1.) Re: the following:

"Don and Cody manage to sequester themselves and try to attack Viral  by working within NETHERSPACE – a purely digital domain operating below all computer programming (NOT a virtual reality, but a digital realm of numbers where they exist as flickering lines of information.  There they see Viral in his DIGITAL FORM, and set traps for him while Raph and the rest fend off a building gone wrong."

Maybe it's the wording, but I don't quite get what is meant by "a purely digital domain operating below all computer programming (NOT a virtual reality, but a digital realm of numbers where they exist as flickering lines of information" -- that sounds to me like EXACTLY what programming is: lines of information. I hope this is not just an excuse to use that already over-used cheesy scrolling green characters MATRIX thing. Unless there is something I am missing, there's no need to create something like "Netherspace" for this story -- Don and Cody are just doing programming. (Or counter-programming, in this instance.) "Netherspace" is a cool word, though -- maybe we should save it for a future use.


2.) Re: the following:

"Don and Cody manage to build a “trap door” for Viral that appears to be the key to O’Neil security, but instead traps him in the Dojo. Viral is tricked into downloading his entire program into one DOJO PRACTICE ROBOT – (a nasty juggernaut of a construct that will be his body in the future!) From here Viral’s certain that he can destroy the Turtles (with the visceral thrill of using “his own six hands”) but gets more than he bargained for when Raph takes out all of his “future frustration” on the robot, kicking the shell out of it. (Body and Mind… the Physical and the Spiritual, working in consort…)

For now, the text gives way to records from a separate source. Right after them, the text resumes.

(** * CartoType navigation: turns, vehicle types, location matching,
      route totals and the time-and-distance matrix

    A shallow embedding of the inline code of
    [src/main/base/cartotype_navigation.h] together with the properties
    stated about it.

    Number model.
    - A C++ [double] is a rational number ([Q]): a finite value, compared
      as the source compares it.  NaN and the infinities are outside
      [Q]; a statement over [double] is about doubles that are numbers.
    - Where a claim turns on the values outside [Q], the doubles are
      [Double.t]: numbers, the two infinities and NaN, with the
      comparisons of the hardware.  The weights and dimensions of
      [TVehicleType] are of this type.
    - Arithmetic on [Q] is exact.  Where a claim turns on the rounding of
      the hardware, the operation is followed by a rounding function:
      [TTurn.Rounded] is the seven-argument [SetTurn] read this way, and
      [Binary64.round] is the rounding to the nearest double.
    - [int32_t] counts are integers ([Z]); the code only tests them for
      equality with a constant.
    - [uint32_t] flag words are integers in [0, 2^32) with the bit
      operations of [Z]; [size_t] is an integer in [0, 2^64) and its
      multiplication and addition wrap around. *)

From Stdlib Require Import ZArith QArith Qabs Qround Qpower Lqa Lia List Bool
  String.
Import ListNotations.

Local Open Scope Q_scope.

(* ================================================================== *)
(** * Part I: the embedding                                            *)
(* ================================================================== *)

(** ** Doubles *)

Definition double : Type := Q.

(** [a > b] on doubles, as a boolean. *)
Definition dgt (a b : double) : bool := negb (Qle_bool a b).
(** * The MCP client's tool-calling conversation loop

    A shallow embedding of [mcp/mcp-client/client.py] (class [MCPClient]):
    the per-provider query processing ([process_query] and the three
    [_process_with_*] paths), session start-up ([connect_to_server]) and the
    interactive [chat_loop].

    The model SDKs, the MCP tool host and the Python runtime services the
    client relies on ([json.loads], f-string formatting of values) are
    external: they appear here as oracles of a [World] and as the members of
    a [PyRuntime].  Every interaction with the outside is logged, with its
    outcome, in an event trace. *)

From Stdlib Require Import List String Ascii Bool Arith Lia.
Import ListNotations.
Open Scope string_scope.

Set Implicit Arguments.

(** ** Python values, exceptions and string helpers *)

(** A raised Python exception: its class name and [str(e)]. *)
Record PyExn := mkExn { exn_class : string; exn_text : string }.

(** The classes of the standard library that derive from [BaseException]
    without deriving from [Exception]: [except Exception] does not catch
    them.  ([CancelledError] is [asyncio.CancelledError].) *)
Definition outside_Exception : list string :=
  [ "BaseException"; "BaseExceptionGroup"; "CancelledError"; "GeneratorExit";
    "KeyboardInterrupt"; "SystemExit" ].
(** X18: in a call that gets past the debugging lookup, a template
    that is given up, by a [%] as its last character or by a [%T] whose
    time format produces nothing: when the text before that point leaves
    room, [inotifytools_snprintf] has written it to the start of [out],
    sets [error] to [EINVAL] and returns the number of characters
    written, not -1. *)
Theorem snprintf_gives_up (st : state) (timestr : string) (out : list ascii)
    (size : Z) (event : inotify_event) (fmt : string) (f : string)
    (t : list hentry) (text : string) :
  inotifytools_filename_from_wd (reg st) (ev_wd event) = Some (Some f) ->
  tab (dbg st) = Some t -> Forall (fun e => h_used e <> hval f) t ->
  fmt <> EmptyString -> strlen fmt <= MAX_STRLEN ->
  0 < size <= MAX_STRLEN -> size <= Z.of_nat (List.length out) ->
  expand event (Some f) (if 0 <? ev_len event then Some (ev_name event) else None)
         (match timefmt st with Some _ => true | None => false end) timestr fmt
  = Rejected text ->
  strlen text < size - 1 ->
  exists out',
    inotifytools_snprintf st timestr out size event (Some fmt)
    = Some (snprintf_lines f, Snprintf_return (strlen text) out' EINVAL)
    /\ firstn (String.length text) out' = list_ascii_of_string text
    /\ List.length out' = List.length out
    /\ skipn (Z.to_nat size) out' = skipn (Z.to_nat size) out.
Proof.
  intros Ef Et Hf Hne Hfmt Hsize Hout Eexp Hfit.
  unfold inotifytools_snprintf. rewrite Ef. cbn [mbind option_bind].
  rewrite Et, (hfind_absent t f Hf). cbn [mbind option_bind snd].
  destruct (Z.eqb_spec (strlen fmt) 0) as [E0|_].
  { destruct fmt; [congruence | unfold strlen in E0; cbn in E0; lia]. }
  destruct (Z.ltb_spec MAX_STRLEN (strlen fmt)) as [?|_]; [lia |].
  destruct (Z.ltb_spec MAX_STRLEN size) as [?|_]; [lia |]. cbn [orb].
  pose proof (snprintf_loop_expand size event (Some f)
                (if 0 <? ev_len event then Some (ev_name event) else None)
                (match timefmt st with Some _ => true | None => false end) timestr
                Hsize (String.length fmt) fmt out 0 (error st)
                (Nat.le_refl _) (Z.le_refl 0) Hout) as H.
  rewrite Eexp in H. cbn [loop_post] in H.
  destruct H as (out' & -> & Hag); [lia |].
  exists out'. split; [reflexivity |].
  change (Z.to_nat 0) with 0%nat in Hag.
  destruct (agrees_from_start out out' text (Z.to_nat size) Hag) as [H1 H2].
  { unfold strlen in Hfit. lia. }
  split; [exact H1 |]. split; [apply Hag | exact H2].
Qed.

Lemma snprintf_gives_up_witness :
  exists out',
    inotifytools_snprintf one_watch_tab_state "" (repeat "x"%char 16) 16
      (mkEvent 1 IN_CREATE 0 0 "") (Some "at %w%")
    = Some (snprintf_lines "/tmp/", Snprintf_return 8 out' EINVAL)
    /\ firstn 8 out' = list_ascii_of_string "at /tmp/".
Proof.
  destruct (snprintf_gives_up one_watch_tab_state "" (repeat "x"%char 16) 16
              (mkEvent 1 IN_CREATE 0 0 "") "at %w%" "/tmp/" [] "at /tmp/")
    as (out' & E & H1 & _);
    [reflexivity | reflexivity | apply List.Forall_nil | discriminate | vm_compute; discriminate
    | split; [reflexivity | vm_compute; discriminate]
    | vm_compute; discriminate | reflexivity | reflexivity |].
  exists out'. split; [exact E | exact H1].
Defined.

(** *** Templates without substitutions *)

Lemma strchr_cons_None (c a : ascii) (s : string) :
  strchr (String a s) c = None -> Ascii.eqb a c = false /\ strchr s c = None.
Proof. simpl. destruct (Ascii.eqb a c); [discriminate | now split]. Qed.

Lemma snprintf_loop_literal (size : Z) (event : inotify_event)
    (filename eventname : option string) (timefmt_set : bool) (timestr : string) :
  0 < size <= MAX_STRLEN ->
  forall (fmt : string) (out : list ascii) (ind error : Z),
  strchr fmt "%" = None -> 0 <= ind <= size - 1 -> size <= Z.of_nat (List.length out) ->
  let m := Z.min (strlen fmt) (size - 1 - ind) in
  exists out',
    snprintf_loop size event filename eventname timefmt_set timestr fmt out ind error
    = Snprintf_return (ind + m - 1) out' error
    /\ agrees out out' (Z.to_nat ind) (take (Z.to_nat m) fmt) (Z.to_nat size)
    /\ out' !! Z.to_nat (ind + m) = Some NUL.
Proof.
  intros [Hs0 Hmax]. unfold MAX_STRLEN in Hmax.
  assert (Hfin : forall out ind error,
            0 <= ind <= size - 1 -> size <= Z.of_nat (List.length out) ->
            exists out',
              match store out ind NUL with
              | None => Snprintf_overrun ind
              | Some out' => Snprintf_return (to_int32 (ind - 1)) out' error
              end = Snprintf_return (ind - 1) out' error
              /\ agrees out out' (Z.to_nat ind) EmptyString (Z.to_nat size)
              /\ out' !! Z.to_nat ind = Some NUL).
  { intros out ind error Hi Hs. rewrite store_ok by lia. eexists.
    split; [rewrite to_int32_id by (unfold int_range; lia); reflexivity |].
    split; [| apply list_lookup_insert_eq; lia].
    split; [apply length_insert |]. intros k. cbn [String.length].
    split; [| split]; intros Hk; try lia; apply list_lookup_insert_ne; lia. }
  induction fmt as [|c fmt IH]; intros out ind error Hfree Hi Hs m.
  - cbn [snprintf_loop]. subst m. unfold strlen. cbn [String.length].
    replace (Z.min (Z.of_nat 0) (size - 1 - ind)) with 0 by lia.
    replace (ind + 0) with ind by lia. cbn [take]. change (Z.to_nat 0) with 0%nat.
    cbn [take]. now apply Hfin.
  - apply strchr_cons_None in Hfree as [Ec Hfree].
    cbn [snprintf_loop]. rewrite to_int32_id by (unfold int_range; lia).
    unfold strlen in m. cbn [String.length] in m.
    destruct (Z.ltb_spec ind (size - 1)) as [Hlt|Hge]; cbn [negb].
    + rewrite Ec. cbn [negb].
      destruct (store_agrees out ind size c) as [Est Hag]; [lia | lia |].
      rewrite Est.
      replace (to_uint32 (ind + 1)) with (ind + 1)
        by (unfold to_uint32; rewrite Z.mod_small; lia).
      destruct (IH (<[Z.to_nat ind := c]> out) (ind + 1) error Hfree)
        as (out' & E & Hag' & Hnul); [lia | rewrite length_insert; lia |].
      unfold strlen in *.
      set (m' := Z.min (Z.of_nat (String.length fmt)) (size - 1 - (ind + 1))) in *.
      assert (Em : m = 1 + m') by (subst m m'; lia).
      assert (Hm' : 0 <= m') by (subst m'; lia).
      exists out'. rewrite E, Em. split; [f_equal; lia |]. split.
      * replace (Z.to_nat (1 + m')) with (S (Z.to_nat m')) by lia. cbn [take].
        change (String c (take (Z.to_nat m') fmt))
          with (String c EmptyString +:+ take (Z.to_nat m') fmt).
        apply (agrees_append out (<[Z.to_nat ind := c]> out) out'); [exact Hag | |].
        -- cbn [String.length].
           replace (Z.to_nat ind + 1)%nat with (Z.to_nat (ind + 1)) by lia. exact Hag'.
        -- cbn [String.length]. rewrite strlen_take. subst m'. lia.
      * rewrite <- Hnul. f_equal. lia.
    + assert (Em : m = 0) by (subst m; lia). rewrite Em.
      replace (ind + 0) with ind by lia. change (Z.to_nat 0) with 0%nat. cbn [take].
      apply Hfin; lia.
Qed.

(** X19: in a call that gets past the debugging lookup, a template
    without [%] is copied as it is and cut to [size - 1] characters:
    [inotifytools_snprintf] writes the first
    [min (strlen fmt, size - 1)] characters and a terminator, nothing
    from [out[size]] on, and returns that number minus one. *)
Theorem snprintf_literal_truncates (st : state) (timestr : string)
    (out : list ascii) (size : Z) (event : inotify_event) (fmt : string)
    (f : string) (t : list hentry) :
  inotifytools_filename_from_wd (reg st) (ev_wd event) = Some (Some f) ->
  tab (dbg st) = Some t -> Forall (fun e => h_used e <> hval f) t ->
  fmt <> EmptyString -> strlen fmt <= MAX_STRLEN ->
  0 < size <= MAX_STRLEN -> size <= Z.of_nat (List.length out) ->
  strchr fmt "%" = None ->
  let m := Z.min (strlen fmt) (size - 1) in
  exists out',
    inotifytools_snprintf st timestr out size event (Some fmt)
    = Some (snprintf_lines f, Snprintf_return (m - 1) out' (error st))
    /\ firstn (Z.to_nat m) out' = list_ascii_of_string (take (Z.to_nat m) fmt)
    /\ out' !! Z.to_nat m = Some NUL
    /\ List.length out' = List.length out
    /\ skipn (Z.to_nat size) out' = skipn (Z.to_nat size) out.
Proof.
  intros Ef Et Hf Hne Hfmt Hsize Hout Hfree m.
  unfold inotifytools_snprintf. rewrite Ef. cbn [mbind option_bind].
  rewrite Et, (hfind_absent t f Hf). cbn [mbind option_bind snd].
  destruct (Z.eqb_spec (strlen fmt) 0) as [E0|_].
  { destruct fmt; [congruence | unfold strlen in E0; cbn in E0; lia]. }
  destruct (Z.ltb_spec MAX_STRLEN (strlen fmt)) as [?|_]; [lia |].
  destruct (Z.ltb_spec MAX_STRLEN size) as [?|_]; [lia |]. cbn [orb].
  destruct (snprintf_loop_literal size event (Some f)
              (if 0 <? ev_len event then Some (ev_name event) else None)
              (match timefmt st with Some _ => true | None => false end) timestr
              Hsize fmt out 0 (error st) Hfree) as (out' & E & Hag & Hnul);
    [lia | exact Hout |].
  replace (size - 1 - 0) with (size - 1) in * by lia. fold m in E, Hag, Hnul.
  rewrite E. exists out'. split; [f_equal; f_equal; lia |].
  change (Z.to_nat 0) with 0%nat in Hag.
  assert (Hlen : String.length (take (Z.to_nat m) fmt) = Z.to_nat m).
  { rewrite strlen_take. unfold strlen in m. lia. }
  destruct (agrees_from_start out out' _ (Z.to_nat size) Hag) as [H1 H2].
  { rewrite Hlen. lia. }
  rewrite Hlen in H1.
  split; [exact H1 |]. split; [| split; [apply Hag | exact H2]].
  rewrite <- Hnul. f_equal.
Qed.

Lemma snprintf_literal_truncates_witness :
  exists out',
    inotifytools_snprintf one_watch_tab_state "" (repeat "x"%char 8) 6
      (mkEvent 1 IN_CREATE 0 0 "") (Some "created")
    = Some (snprintf_lines "/tmp/", Snprintf_return 4 out' 0)
    /\ firstn 5 out' = list_ascii_of_string "creat"
    /\ out' !! 5%nat = Some NUL
    /\ skipn 6 out' = repeat "x"%char 2.
Proof.
  destruct (snprintf_literal_truncates one_watch_tab_state "" (repeat "x"%char 8) 6
              (mkEvent 1 IN_CREATE 0 0 "") "created" "/tmp/" [])
    as (out' & E & H1 & H2 & _ & H4);
    [reflexivity | reflexivity | apply List.Forall_nil | discriminate | vm_compute; discriminate
    | split; [reflexivity | vm_compute; discriminate]
    | vm_compute; discriminate | reflexivity |].
  exists out'. split; [exact E |]. split; [exact H1 |]. split; [exact H2 | exact H4].
Defined.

In the end, Viral uses the body (now a virtual prison) to escape, barely making it out with his circuits in tact. O’Neil has been saved, and Raph is a little more at peace…just a little.


In a final coda, Viral appeals to his mysterious “creator” to free him from the robotic body, but she refuses, and we see once again a glimpse of the mysterious Sh’okanabo. What was she looking for at O’Neil..? Time will tell!"

While the idea that Viral can be trapped in the robot body is a neat way of concluding this episode, it doesn't make a whole lot of sense. Why can't Viral get out? What makes this robot so special and different from all of the other cybernetic systems Viral apparently got into and out of throughout the city? And even more baffling -- why would Viral's mysterious creator not let him out of the robot body? Surely Viral would be of far greater use to Sh'okanabo as a powerful computer virus than one beat-up robot.
I wonder if it might work better if it is Viral's CHOICE to keep the robot body -- though not necessarily as a permanent "home" -- because in the short time it had spent battling Raph in the dojo, it acquired something new: a "taste" for physical combat, something which it could expand upon in later episodes without losing its unique ability to infiltrate computer-driven systems as a virus. And perhaps Sh'okanabo allows it to keep this robot body, but with the threat of taking it away if Viral does not do what Sh'okanabo commands. The next question, of course, is this -- why would Viral care about THIS robot in particular... when there are very likely millions of other robot bodies it could take over and utilize? The answer might be that this robot is a special O'Neil Industries prototype with special chips and circuitry which approximate FEELINGS and SENSATIONS... which are suddenly intriguing to the previously totally digital Viral.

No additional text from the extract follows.